BEGIN
(** X19.  In a reachable state, a [heartbeat-ping] of a kiosk connection
    with a non-empty id records [now] as the kiosk's last heartbeat and is
    answered with [heartbeat-pong] to the sender and nothing else.  If the
    kiosk is registered it is online afterwards, also when it had been
    marked offline, and no [kiosk-online] is broadcast; if it is not
    registered the kiosk registry is untouched.  Sessions, monitors and
    rate counters do not change.  A heartbeat scan within 90 s of the ping
    does not time the kiosk out. *)
Theorem X19_ping_revives_the_kiosk_silently draft b now socket :
  reachable draft b →
  socket.(role) = KIOSK → truthy socket.(clientId) = true →
  let r := heartbeat_ping now socket b in
  r.2 = [(ToSocket socket.(id), heartbeat_pong now)]
  ∧ JSMap.get socket.(clientId) r.1.(heartbeatStore) = Some now
  ∧ (∀ kiosk, getKiosk socket.(clientId) b.(kiosks) = Some kiosk →
       getKiosk socket.(clientId) r.1.(kiosks)
       = Some (mkKiosk kiosk.(kioskId) kiosk.(socketId) kiosk.(registeredAt)
                       now online)
       ∧ isKioskOnline socket.(clientId) r.1.(kiosks) = true)
  ∧ (getKiosk socket.(clientId) b.(kiosks) = None → r.1.(kiosks) = b.(kiosks))
  ∧ r.1.(sessions) = b.(sessions) ∧ r.1.(monitors) = b.(monitors)
  ∧ r.1.(rateLimitStore) = b.(rateLimitStore)
  ∧ (∀ now', now' - now ≤ heartbeat.HEARTBEAT_TIMEOUT_MS →
       socket.(clientId) ∉ (checkHeartbeatTimeouts now' r.1).2).
Proof.
  intros Hreach Hrole Hc r.
  assert (Hr : r = (set_kiosks
                      (set_heartbeatStore b
                         (JSMap.set socket.(clientId) now b.(heartbeatStore)))
                      (updateLastSeen now socket.(clientId) b.(kiosks)).2,
                    [(ToSocket socket.(id), heartbeat_pong now)])).
  { unfold r, heartbeat_ping, heartbeat.processHeartbeatPing.
    by rewrite Hrole, Hc. }
  rewrite Hr. simpl. split; [done|].
  split; [apply JSMapFacts.get_set_eq|]. split.
  { intros [id0 sock reg seen st]. unfold getKiosk, updateLastSeen, isKioskOnline.
    rewrite Hc. simpl. intros ->. simpl. by rewrite JSMapFacts.get_set_eq. }
  split.
  { unfold getKiosk, updateLastSeen. rewrite Hc. simpl. by intros ->. }
  split; [done|]. split; [done|]. split; [done|].
  intros now' Hfresh Hin.
  destruct (registries_inv_reachable _ _ Hreach) as (_ & _ & [Hwf _] & _).
  match type of Hin with _ ∈ (checkHeartbeatTimeouts _ ?b1).2 =>
    destruct (heartbeat_scan_spec now' b1.(heartbeatStore) b1 [] []) as [Hids _]
  end.
  { simpl. by apply JSMapFacts.wf_set. }
  unfold checkHeartbeatTimeouts in Hin. rewrite Hids in Hin. simpl in Hin.
  apply list_elem_of_fmap in Hin as ([k t] & Hk & Hin). simpl in Hk. subst k.
  apply list_elem_of_In, filter_In in Hin as [Hin Hexp].
  apply list_elem_of_In, JSMapFacts.elem_of_get in Hin;
    [|by apply JSMapFacts.wf_set].
  rewrite JSMapFacts.get_set_eq in Hin. injection Hin as <-.
  unfold heartbeat_expired in Hexp. simpl in Hexp.
  apply andb_true_iff in Hexp as [Hold%bool_decide_eq_true _]. lia.
Qed.
End ping.

Lemma X19_ping_revives_the_kiosk_silently_witness :
  kiosksState.isKioskOnline "KIOSK_01"
    (checkHeartbeatTimeouts 100000 fleet_pinged).1.1.(kiosks) = false
  ∧ kiosksState.isKioskOnline "KIOSK_01"
      (heartbeat_ping 100001 KIOSK_01
         (checkHeartbeatTimeouts 100000 fleet_pinged).1.1).1.(kiosks) = true
  ∧ (heartbeat_ping 100001 KIOSK_01
       (checkHeartbeatTimeouts 100000 fleet_pinged).1.1).2
    = [(ToSocket "socket-k1", heartbeat_pong 100001)].
Proof.
  split; [reflexivity|].
  destruct (X19_ping_revives_the_kiosk_silently Logged
              (checkHeartbeatTimeouts 100000 fleet_pinged).1.1 100001 KIOSK_01)
    as (Hout & _ & Hon & _).
  - apply (reachable_act Logged fleet_pinged 100000
             (Dispatch all_connected HeartbeatTimer) fleet_pinged_reachable).
  - reflexivity.
  - reflexivity.
  - split; [|exact Hout].
    apply (Hon (kiosksState.mkKiosk "KIOSK_01" "socket-k1" 1000 100000 offline)).
    reflexivity.
Defined.

(** ** A connection that does not own the session *)

Section not_the_owner.
Import sessionsState.

(** X20.  Ownership of a session is by connection, not by monitor id.  In
    a reachable state where a kiosk is online and has a session owned by
    another socket, a monitor connection (the owner's own monitor id on a
    new socket included) is refused on all three paths, and the session is
    left as it is: [start-monitoring] gets [SESSION_ALREADY_EXISTS] with
    the owner's monitor id, [stop-monitoring] gets
    [SESSION_NOT_AUTHORIZED], and a signaling message to the kiosk that
    passes the rate limit gets [SIGNALING_UNAUTHORIZED_SENDER] and is not
    forwarded. *)
Theorem X20_only_the_owning_connection_controls_a_session
    draft b socket kioskId s now :
  reachable draft b →
  socket.(role) = MONITOR →
  kiosksState.isKioskOnline kioskId b.(kiosks) = true →
  JSMap.get kioskId b.(sessions) = Some s →
  s.(monitorSocketId) ≠ socket.(id) →
  start_monitoring now socket kioskId b
  = (b, [emitError now socket SESSION_ALREADY_EXISTS
           (ExistingMonitorId s.(monitorId))])
  ∧ stop_monitoring now socket kioskId b
    = (b, [emitError now socket SESSION_NOT_AUTHORIZED NoDetails])
  ∧ ∀ kind io blob,
      js_truthy blob = true →
      (rateLimiter.checkRateLimit now now socket.(clientId) (signal_name kind) None
         b.(rateLimitStore)).1.(rateLimiter.allowed) = true →
      (signaling kind io now socket kioskId blob b).2
      = [emitError now socket SIGNALING_UNAUTHORIZED_SENDER NoDetails]
      ∧ (signaling kind io now socket kioskId blob b).1.(sessions) = b.(sessions).
Proof.
  intros [Hwf Hgood]%session_inv_reachable Hrole Hon Hs Hown.
  destruct (Hgood _ _ Hs) as (Hk & _ & Hact & _).
  split; [|split].
  - unfold start_monitoring, hasActiveSession, getSession, is_active.
    rewrite Hrole, Hk, Hon, Hs, Hact. simpl.
    by rewrite bool_decide_false by done.
  - unfold stop_monitoring, hasActiveSession, validateSessionOwnership,
      is_active, owned_by.
    rewrite Hrole, Hk, Hs, Hact. simpl.
    destruct (truthy (id socket)); simpl; [|done].
    by rewrite bool_decide_false by done.
  - intros kind io blob Hblob Hallowed.
    unfold signaling. rewrite Hk, Hblob. simpl.
    destruct (rateLimiter.checkRateLimit now now (clientId socket) (signal_name kind)
                None (rateLimitStore b)) as [rateLimit store'].
    simpl in Hallowed. rewrite Hallowed. simpl.
    unfold kiosksState.getKiosk. rewrite Hk. simpl.
    unfold kiosksState.isKioskOnline in Hon. rewrite Hk in Hon. simpl in Hon.
    destruct (JSMap.get kioskId (kiosks b)) as [kiosk|]; [|done].
    rewrite Hrole. simpl.
    unfold hasActiveSession, getSession, is_active. rewrite Hk, Hs, Hact. simpl.
    by rewrite bool_decide_false by done.
Qed.
End not_the_owner.

Lemma X20_only_the_owning_connection_controls_a_session_witness :
  start_monitoring 2000 MONITOR_01_reconnected "KIOSK_01" (fleet_monitoring Plain)
  = (fleet_monitoring Plain,
     [(ToSocket "socket-m9",
       error SESSION_ALREADY_EXISTS (ExistingMonitorId "MONITOR_01") 2000)])
  ∧ stop_monitoring 2000 MONITOR_01_reconnected "KIOSK_01" (fleet_monitoring Plain)
    = (fleet_monitoring Plain,
       [(ToSocket "socket-m9", error SESSION_NOT_AUTHORIZED NoDetails 2000)]).
Proof.
  destruct (X20_only_the_owning_connection_controls_a_session Plain
              (fleet_monitoring Plain) MONITOR_01_reconnected "KIOSK_01"
              (sessionsState.mkSession "KIOSK_01" "MONITOR_01" "socket-m1"
                 1004 1004 active None) 2000
              (fleet_monitoring_reachable Plain) eq_refl eq_refl eq_refl)
    as (Hstart & Hstop & _).
  - discriminate.
  - split; [exact Hstart | exact Hstop].
Defined.

(** ** What a disconnect broadcasts and leaves *)

Section disconnect_effects.
Import sessionsState.

(** X21.  The disconnect of a kiosk connection, in either draft, always
    broadcasts [kiosk-offline] for the connection's kiosk id (registered
    or not), followed by one [session-ended] naming the session's monitor
    exactly when the kiosk had a session.  With a non-empty kiosk id the
    kiosk's heartbeat, registry entry, session and rate counters are gone
    afterwards.  The monitors, and the heartbeat, registry entry and
    session of every other kiosk, are as before. *)
Theorem X21_kiosk_disconnect draft now socket b :
  socket.(role) = KIOSK →
  let r := disconnect draft now socket b in
  r.2 = (ToRoom "monitors", kiosk_offline socket.(clientId) now "disconnect")
        :: match getSession socket.(clientId) b.(sessions) with
           | Some s =>
               [(ToRoom "monitors",
                 session_ended socket.(clientId) s.(monitorId)
                               "kiosk-disconnect" now)]
           | None => []
           end
  ∧ (truthy socket.(clientId) = true →
     JSMap.get socket.(clientId) r.1.(heartbeatStore) = None
     ∧ JSMap.get socket.(clientId) r.1.(kiosks) = None
     ∧ JSMap.get socket.(clientId) r.1.(sessions) = None
     ∧ ∀ eventType,
         JSMap.get (rateLimiter.key socket.(clientId) eventType)
                   r.1.(rateLimitStore) = None)
  ∧ r.1.(monitors) = b.(monitors)
  ∧ ∀ k, k ≠ socket.(clientId) →
      JSMap.get k r.1.(heartbeatStore) = JSMap.get k b.(heartbeatStore)
      ∧ JSMap.get k r.1.(kiosks) = JSMap.get k b.(kiosks)
      ∧ JSMap.get k r.1.(sessions) = JSMap.get k b.(sessions).
Proof.
  intros Hrole r. split; [|split; [|split]].
  - unfold r, disconnect, endSessionByKiosk, getSession. rewrite Hrole.
    rewrite endSession_spec. simpl.
    destruct (JSMap.get (clientId socket) (sessions b)) as [s|];
      destruct (truthy (clientId socket)); simpl; done.
  - intros Hc. by apply disconnect_kiosk_clears.
  - unfold r, disconnect, endSessionByKiosk. rewrite Hrole.
    by destruct (endSession now (clientId socket) _).
  - intros k Hne. unfold r, disconnect, endSessionByKiosk. rewrite Hrole.
    rewrite endSession_spec. simpl.
    unfold heartbeat.removeHeartbeat, kiosksState.removeKiosk,
      kiosksState.markOffline.
    destruct (truthy (clientId socket)) eqn:Hc; simpl.
    + destruct (JSMap.get (clientId socket) (sessions b)) as [s|] eqn:Hs;
        destruct (JSMap.get (clientId socket) (kiosks b))
          as [[? ? ? ? ?]|] eqn:Hkiosk; simpl;
        rewrite ?JSMapFacts.get_delete_ne, ?JSMapFacts.get_set_ne by congruence;
        done.
    + by destruct (JSMap.get (clientId socket) (sessions b)).
Qed.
END
▶ [EXERCISE PROMPT]
Copy out the lines above exactly, beginning at the one that contains "start_monitoring 2000 MONITOR_01_reconnected" and ending at the one that contains "error SESSION_ALREADY_EXISTS (ExistingMonitorId".

▶ [RESPONSE TO THIS TASK]
  start_monitoring 2000 MONITOR_01_reconnected "KIOSK_01" (fleet_monitoring Plain)
  = (fleet_monitoring Plain,
     [(ToSocket "socket-m9",
       error SESSION_ALREADY_EXISTS (ExistingMonitorId "MONITOR_01") 2000)])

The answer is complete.